Baca juga: Jangan Mau Dicetak Sesuai Keinginan Pacar
Putus di kala pandemi waktu yang tepat untuk bertemu diri sendiri, memperbaiki apa yang salah, merayakan apa yang baik. Saya mulai dengan menerima lebih banyak informasi dan kata-kata positif, mengurangi self deprecating jokes—terutama ketika perasaan hati kurang stabil, mendorong diri untuk bisa fokus pada pekerjaan, menghargai setiap perkembangan diri tanpa buru-buru menghukum atas kekurangannya, mengerjakan hobi yang tertunda, dan lebih menikmati waktu dengan keponakan. Banyak sekali yang bisa saya lakukan untuk lebih menikmati kesendirian.

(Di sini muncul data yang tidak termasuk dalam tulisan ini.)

(* ===== verification/VarHash.v ===== *)
(** [var_size_hash_map_impl] (bpf_map/userspace/var_hash_map.{hpp,cpp}): a hash map
    on boost::unordered_map with the flags of the map itself. *)
From Stdlib Require Import ZArith Lia.
From stdpp Require Import base list gmap strings.
From S2P Require Import Prelude MapCommon.
Local Open Scope Z_scope.

Record var_size_hash_map_impl := mk_var_hash {
  vh_map_impl : list (bytes * bytes);
  vh_key_size : nat;
  vh_value_size : nat;
  vh_max_entries : Z;
  vh_flags : Z;
  vh_key_vec : bytes;
  vh_value_vec : bytes
}.

Abbreviation VH := (M var_size_hash_map_impl).

Definition vh_set_map (l : list (bytes * bytes)) (s : var_size_hash_map_impl) :=
  mk_var_hash l (vh_key_size s) (vh_value_size s) (vh_max_entries s) (vh_flags s)
    (vh_key_vec s) (vh_value_vec s).

Definition vh_set_key_vec (k : bytes) (s : var_size_hash_map_impl) :=
  mk_var_hash (vh_map_impl s) (vh_key_size s) (vh_value_size s) (vh_max_entries s) (vh_flags s)
    k (vh_value_vec s).

Definition vh_set_value_vec (v : bytes) (s : var_size_hash_map_impl) :=
  mk_var_hash (vh_map_impl s) (vh_key_size s) (vh_value_size s) (vh_max_entries s) (vh_flags s)
    (vh_key_vec s) v.

Definition var_hash_new (key_size value_size max_entries flags : Z) : var_size_hash_map_impl :=
  mk_var_hash [] (Z.to_nat (u32 key_size)) (Z.to_nat (u32 value_size)) (u32 max_entries) (u32 flags)
    (zeros (Z.to_nat (u32 key_size))) (zeros (Z.to_nat (u32 value_size))).

(** [flags & f] as a condition. *)
Definition vh_has_flag (f : Z) (s : var_size_hash_map_impl) : bool :=
  negb (Z.land (vh_flags s) f =? 0).

(** [key_vec.assign(key, key + _key_size)], and the same for the value. *)
Definition vh_assign_key (key : ptr) : VH bytes :=
  s ← get;
  k ← deref (vh_key_size s) key;
  modify (vh_set_key_vec k);;
  mret k.

Definition vh_assign_value (value : ptr) : VH bytes :=
  s ← get;
  v ← deref (vh_value_size s) value;
  modify (vh_set_value_vec v);;
  mret v.

Definition var_elem_lookup (key : ptr) : VH vptr :=
  s ← get;
  if vh_has_flag BPF_F_WRONLY s then fail_with EPERM VNull
  else
    key_vec ← vh_assign_key key;
    match um_find key_vec (vh_map_impl s) with
    | Some _ => mret (VNode key_vec 0)
    | None => fail_with ENOENT VNull
    end.

Section update.
Context `{UnorderedMap}.

Definition var_elem_update (key value : ptr) (flags : Z) : VH Z :=
  if negb (is_good_update_flag flags) then fail_with EINVAL (-1)
  else
    key_vec ← vh_assign_key key;
    value_vec ← vh_assign_value value;
    s ← get;
    let element_exists := bool_decide (is_Some (um_find key_vec (vh_map_impl s))) in
    if (flags =? BPF_NOEXIST) && element_exists then fail_with EEXIST (-1)
    else if (flags =? BPF_EXIST) && negb element_exists then fail_with ENOENT (-1)
    else if negb element_exists && (Z.of_nat (length (vh_map_impl s)) =? vh_max_entries s)
    then fail_with E2BIG (-1)
    else if negb element_exists && vh_has_flag BPF_F_RDONLY s then fail_with EPERM (-1)
    else
      put (vh_set_map (um_insert_or_assign key_vec value_vec (vh_map_impl s)) s);;
      mret 0.

End update.

Definition var_elem_delete (key : ptr) : VH Z :=
  key_vec ← vh_assign_key key;
  s ← get;
  match um_find key_vec (vh_map_impl s) with
  | None => fail_with ENOENT (-1)
  | Some _ => put (vh_set_map (um_erase key_vec (vh_map_impl s)) s);; mret 0
  end.

(** [lookup_and_delete(key, value_out)]: the code and the bytes copied out. *)
Definition var_lookup_and_delete (key : ptr) : VH (Z * option bytes) :=
  key_vec ← vh_assign_key key;
  s ← get;
  match um_find key_vec (vh_map_impl s) with
  | None => fail_with ENOENT (-1, None)
  | Some v =>
      out ← need "memcpy past the value" (read_range 0 (vh_value_size s) v);
      put (vh_set_map (um_erase key_vec (vh_map_impl s)) s);;
      mret (0, Some out)
  end.

Definition var_map_get_next_key (key : ptr) (next_key : bool) : VH (Z * option bytes) :=
  s ← get;
  if vh_has_flag BPF_F_WRONLY s then fail_with EPERM (-1, None)
  else match key with
       | None => um_first_key (vh_map_impl s) next_key
       | Some _ =>
           key_vec ← vh_assign_key key;
           um_key_after key_vec (vh_map_impl s) next_key
       end.

#[export] Instance var_hash_MapImpl `{UnorderedMap} : MapImpl var_size_hash_map_impl := {
  should_lock := true;
  elem_lookup := var_elem_lookup;
  elem_update := var_elem_update;
  elem_delete := var_elem_delete;
  map_get_next_key := var_map_get_next_key
}.

(** ** Lemmas *)

(** The contents of the container; keys and values have the declared sizes. *)
Record vh_rel (s : var_size_hash_map_impl) (g : gmap bytes bytes) : Prop := {
  vh_rel_wf : um_wf (vh_map_impl s);
  vh_rel_abs : um_abs (vh_map_impl s) = g;
  vh_rel_len : forall k v, g !! k = Some v ->
    length k = vh_key_size s /\ length v = vh_value_size s
}.

(** Two states with the same parameters: [key_size], [value_size], .. *)
Definition vh_same (s s' : var_size_hash_map_impl) : Prop :=
  vh_key_size s' = vh_key_size s /\ vh_value_size s' = vh_value_size s /\
  vh_max_entries s' = vh_max_entries s /\ vh_flags s' = vh_flags s.

Lemma vh_assign_key_run key k s e :
  points_to key k -> length k = vh_key_size s ->
  vh_assign_key key s e = Ok k (vh_set_key_vec k s) e.
Proof. intros. unfold vh_assign_key. mbase. by rewrite (deref_len _ _ k) by done. Qed.

Lemma vh_assign_value_run value v s e :
  points_to value v -> length v = vh_value_size s ->
  vh_assign_value value s e = Ok v (vh_set_value_vec v s) e.
Proof. intros. unfold vh_assign_value. mbase. by rewrite (deref_len _ _ v) by done. Qed.

Lemma vh_rel_key_vec s g k : vh_rel s g -> vh_rel (vh_set_key_vec k s) g.
Proof. intros [???]. by split. Qed.

Lemma vh_rel_value_vec s g v : vh_rel s g -> vh_rel (vh_set_value_vec v s) g.
Proof. intros [???]. by split. Qed.

Lemma vh_rel_erase s g k :
  vh_rel s g -> vh_rel (vh_set_map (um_erase k (vh_map_impl s)) s) (delete k g).
Proof.
  intros [Hwf Ha Hl]. split; simpl; auto with bpf.
  - by rewrite um_erase_abs, Ha.
  - intros k' v' Hk'. apply lookup_delete_Some in Hk' as [_ Hk']. by apply Hl.
Qed.

Lemma vh_rel_insert `{UnorderedMap} s g k v :
  vh_rel s g -> length k = vh_key_size s -> length v = vh_value_size s ->
  vh_rel (vh_set_map (um_insert_or_assign k v (vh_map_impl s)) s) (<[k := v]> g).
Proof.
  intros [Hwf Ha Hl] Hk Hv. split; simpl; auto with bpf.
  - by rewrite um_insert_or_assign_abs, Ha.
  - intros k' v' Hk'. apply lookup_insert_Some in Hk' as [[<- <-]|[_ Hk']]; [done|by apply Hl].
Qed.

Lemma vh_rel_find s g k : vh_rel s g -> um_find k (vh_map_impl s) = g !! k.
Proof. intros [_ <- _]. apply um_find_abs. Qed.

Lemma vh_rel_size s g : vh_rel s g -> length (vh_map_impl s) = size g.
Proof. intros [Hwf <- _]. by rewrite um_size. Qed.

#[export] Hint Resolve vh_rel_key_vec vh_rel_value_vec : bpf.

(** ** Theorems *)

(** The contract of an update of a map created with [map_flags]: a read-only map
    refuses new keys with EPERM after every other check has passed. *)
Definition spec_var_update (map_flags max : Z) (k v : bytes) (flags : Z) (g : gmap bytes bytes)
    : Z + gmap bytes bytes :=
  match spec_update max k v flags g with
  | inr g' =>
      if bool_decide (g !! k = None) && negb (Z.land map_flags BPF_F_RDONLY =? 0)
      then inl EPERM else inr g'
  | inl err => inl err
  end.

(** Variable-size hash map, update: it follows the contract of linux/bpf.h for
    the flags (EINVAL, EEXIST, ENOENT), the limit (E2BIG) and a read-only map
    (EPERM); on an error the contents do not change. *)
Theorem var_hash_update_refines `{UnorderedMap} s g key value k v flags e :
  vh_rel s g -> points_to key k -> points_to value v ->
  length k = vh_key_size s -> length v = vh_value_size s ->
  let o := spec_var_update (vh_flags s) (vh_max_entries s) k v flags g in
  exists s', var_elem_update key value flags s e = Ok (spec_ret o) s' (spec_errno o e) /\
    vh_same s s' /\ vh_rel s' (match o with inl _ => g | inr g' => g' end).
Proof.
  intros Hr Hk Hv Lk Lv. cbv zeta. unfold spec_var_update, spec_update, var_elem_update.
  destruct (is_good_update_flag flags); cbn [negb]; [|by exists s].
  mbase. rewrite (vh_assign_key_run _ k) by done. rewrite (vh_assign_value_run _ v) by done.
  set (s1 := vh_set_value_vec v (vh_set_key_vec k s)).
  assert (vh_rel s1 g) as Hr1 by (subst s1; auto with bpf).
  rewrite (vh_rel_find s1 g k Hr1), (vh_rel_size s1 g Hr1).
  assert (vh_same s s1) as Hs1 by done.
  change (vh_max_entries s1) with (vh_max_entries s).
  change (vh_has_flag BPF_F_RDONLY s1) with (negb (Z.land (vh_flags s) BPF_F_RDONLY =? 0)).
  assert (vh_rel (vh_set_map (um_insert_or_assign k v (vh_map_impl s1)) s1) (<[k:=v]> g))
    as Hins by (by apply vh_rel_insert).
  destruct (g !! k) as [v0|] eqn:Hg; cbn [negb andb].
  - rewrite bool_decide_true, (bool_decide_false (Some v0 = None)) by (done || eauto).
    rewrite andb_true_r, andb_false_r. cbn [negb andb].
    destruct (flags =? BPF_NOEXIST); [by exists s1|]. eauto.
  - rewrite bool_decide_false, (bool_decide_true (None = None)) by (done || by intros [? [=]]).
    rewrite andb_false_r, andb_true_r. cbn [negb andb].
    destruct (flags =? BPF_EXIST); [by exists s1|].
    destruct (_ =? vh_max_entries s); [by exists s1|].
    destruct (negb _); [by exists s1|eauto].
Qed.

(** Variable-size hash map, lookup and delete: a lookup finds exactly the
    stored keys (EPERM on a write-only map); delete and lookup_and_delete remove
    a stored key (the latter copies its value out) and fail with ENOENT, changing
    nothing, on any other. *)
Theorem var_hash_lookup_delete_refine s g key k e :
  vh_rel s g -> points_to key k -> length k = vh_key_size s ->
  (exists s1, vh_same s s1 /\ vh_rel s1 g /\
     var_elem_lookup key s e =
     if vh_has_flag BPF_F_WRONLY s then Ok VNull s1 EPERM
     else if decide (is_Some (g !! k)) then Ok (VNode k 0) s1 e else Ok VNull s1 ENOENT) /\
  (exists s2, vh_same s s2 /\ vh_rel s2 (delete k g) /\
     var_elem_delete key s e = if decide (is_Some (g !! k)) then Ok 0 s2 e else Ok (-1) s2 ENOENT) /\
  (exists s3, vh_same s s3 /\ vh_rel s3 (delete k g) /\
     var_lookup_and_delete key s e =
     match g !! k with Some v => Ok (0, Some v) s3 e | None => Ok (-1, None) s3 ENOENT end).
Proof.
  intros Hr Hk Lk. pose proof (vh_rel_key_vec s g k Hr) as Hr1.
  unfold var_elem_lookup, var_elem_delete, var_lookup_and_delete. mbase.
  rewrite (vh_assign_key_run _ k) by done.
  rewrite !(vh_rel_find _ g k Hr1). split; [|split].
  - destruct (vh_has_flag _ _); [by exists s|]. exists (vh_set_key_vec k s).
    split; [done|]. split; [done|].
    rewrite (vh_assign_key_run _ k), (vh_rel_find _ g k Hr) by done. destruct (g !! k).
    + by rewrite decide_True by eauto.
    + by rewrite decide_False by (by intros [? [=]]).
  - destruct (g !! k) as [v|] eqn:Hg.
    + eexists. rewrite decide_True by eauto. split; [|split; [apply vh_rel_erase, Hr1|]]; done.
    + eexists. rewrite decide_False by (by intros [? [=]]). split; [|split; [|done]]; [done|].
      by rewrite delete_id.
  - destruct (g !! k) as [v|] eqn:Hg.
    + destruct (vh_rel_len _ _ Hr1 k v Hg) as [_ Lv].
      eexists. rewrite read_range_Some by (simpl in *; lia).
      rewrite drop_0, take_ge by (simpl in *; lia). split; [|split; [apply vh_rel_erase, Hr1|]]; done.
    + eexists. split; [|split; [|done]]; [done|]. by rewrite delete_id.
Qed.

(** Variable-size hash map, iteration: from a null key, [map_get_next_key]
    lists every stored key exactly once and then fails with ENOENT. *)
Theorem var_hash_iteration `{UnorderedMap} s g e :
  vh_rel s g -> vh_has_flag BPF_F_WRONLY s = false ->
  exists ks s', iterate_keys (S (size g)) None s e = Ok ks s' ENOENT /\
    vh_rel s' g /\ NoDup ks /\ forall k, k ∈ ks <-> is_Some (g !! k).
Proof.
  intros Hr Hw. pose proof (vh_rel_wf s g Hr) as Hwf. set (l := vh_map_impl s) in *.
  destruct (um_iterate (S := var_size_hash_map_impl) l
    (fun s' => vh_rel s' g /\ vh_same s s' /\ vh_map_impl s' = l) Hwf) with (s := s) (e := e)
    as (s' & (Hr' & _ & _) & Hit); [| |done|].
  - intros s1 e1 (Hr1 & (Hks & Hvs & Hme & Hf) & Hl). exists s1. split; [done|].
    cbn [map_get_next_key var_hash_MapImpl]. unfold var_map_get_next_key. mbase.
    unfold vh_has_flag in *. by rewrite Hf, Hw, Hl.
  - intros s1 e1 k (Hr1 & Hs1 & Hl) Hk. exists (vh_set_key_vec k s1).
    split; [split; [auto with bpf|done]|].
    cbn [map_get_next_key var_hash_MapImpl]. unfold var_map_get_next_key. mbase.
    destruct (Hs1) as (Hks & _ & _ & Hf). unfold vh_has_flag in *. rewrite Hf, Hw.
    apply list_elem_of_fmap in Hk as ([k0 v] & -> & Hin).
    apply um_elem_find in Hin; [|done]. rewrite (vh_rel_find s g _ Hr) in Hin.
    destruct (vh_rel_len _ _ Hr _ _ Hin) as [Lk _].
    rewrite (vh_assign_key_run _ k0) by (auto with bpf; simpl; congruence). by rewrite Hl.
  - exists l.*1, s'. rewrite <- (vh_rel_size s g Hr). split; [done|]. split; [done|].
    split; [done|]. intros k. rewrite <- (vh_rel_find s g k Hr).
    rewrite <- not_eq_None_Some, um_find_None. fold l.
    destruct (decide (k ∈ l.*1)); tauto.
Qed.

(** *** Witnesses *)

Definition small_var_hash : var_size_hash_map_impl := mk_var_hash [([1], [7])] 1 1 2 0 [0] [0].

Lemma small_var_hash_rel : vh_rel small_var_hash {[ [1] := [7] ]}.
Proof.
  split; simpl; [by apply NoDup_singleton|by vm_compute|].
  intros k v Hk. apply lookup_singleton_Some in Hk as [<- <-]. done.
Qed.

Lemma var_hash_update_refines_witness :
  let o := spec_var_update 0 2 [2] [8] BPF_NOEXIST {[ [1] := [7] ]} in
  exists s', @var_elem_update um_append (Some [2]) (Some [8]) BPF_NOEXIST small_var_hash 0 =
      Ok (spec_ret o) s' (spec_errno o 0) /\
    vh_same small_var_hash s' /\
    vh_rel s' (match o with inl _ => {[ [1] := [7] ]} | inr g' => g' end).
Proof.
  exact (@var_hash_update_refines um_append small_var_hash {[ [1] := [7] ]} (Some [2]) (Some [8])
    [2] [8] BPF_NOEXIST 0 small_var_hash_rel (points_to_self _) (points_to_self _) eq_refl eq_refl).
Defined.

Lemma var_hash_lookup_delete_refine_witness :
  (exists s1, vh_same small_var_hash s1 /\ vh_rel s1 {[ [1] := [7] ]} /\
     var_elem_lookup (Some [1]) small_var_hash 0 = Ok (VNode [1] 0) s1 0) /\
  (exists s2, vh_same small_var_hash s2 /\ vh_rel s2 (delete [1] {[ [1] := [7] ]}) /\
     var_elem_delete (Some [1]) small_var_hash 0 = Ok 0 s2 0) /\
  (exists s3, vh_same small_var_hash s3 /\ vh_rel s3 (delete [1] {[ [1] := [7] ]}) /\
     var_lookup_and_delete (Some [1]) small_var_hash 0 = Ok (0, Some [7]) s3 0).
Proof.
  exact (var_hash_lookup_delete_refine small_var_hash {[ [1] := [7] ]} (Some [1]) [1] 0
    small_var_hash_rel (points_to_self _) eq_refl).
Defined.

Lemma var_hash_iteration_witness :
  exists ks s', @iterate_keys _ (@var_hash_MapImpl um_append) 2 None small_var_hash 0 =
      Ok ks s' ENOENT /\
    vh_rel s' {[ [1] := [7] ]} /\ NoDup ks /\
    forall k, k ∈ ks <-> is_Some (({[ [1] := [7] ]} : gmap bytes bytes) !! k).
Proof.
  exact (@var_hash_iteration um_append small_var_hash {[ [1] := [7] ]} 0 small_var_hash_rel eq_refl).
Defined.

April yang merupakan bulan ulang tahun saya. Semoga dapat menjadi bulan penyadaran saya setelah bersedih karena ditinggal dan merasa tidak berarti menjadi bangkit berdiri di atas kaki sendiri. Saya harus lebih mencintai diri saya dan orang-orang terdekat yang jelas-jelas mencintai saya sebelum berbagi cinta dengan orang baru. Karena saya yang telah bersama diri saya paling lama, 27 tahun, kenapa harus meminta kebahagiaan dari orang yang kenalnya saja belum ada lima tahun?
Patah hati di tengah pandemi memang berat karena tidak banyak yang bisa menghibur, tapi inilah saatnya kita bergantung pada diri sendiri untuk menyenangkan diri sendiri.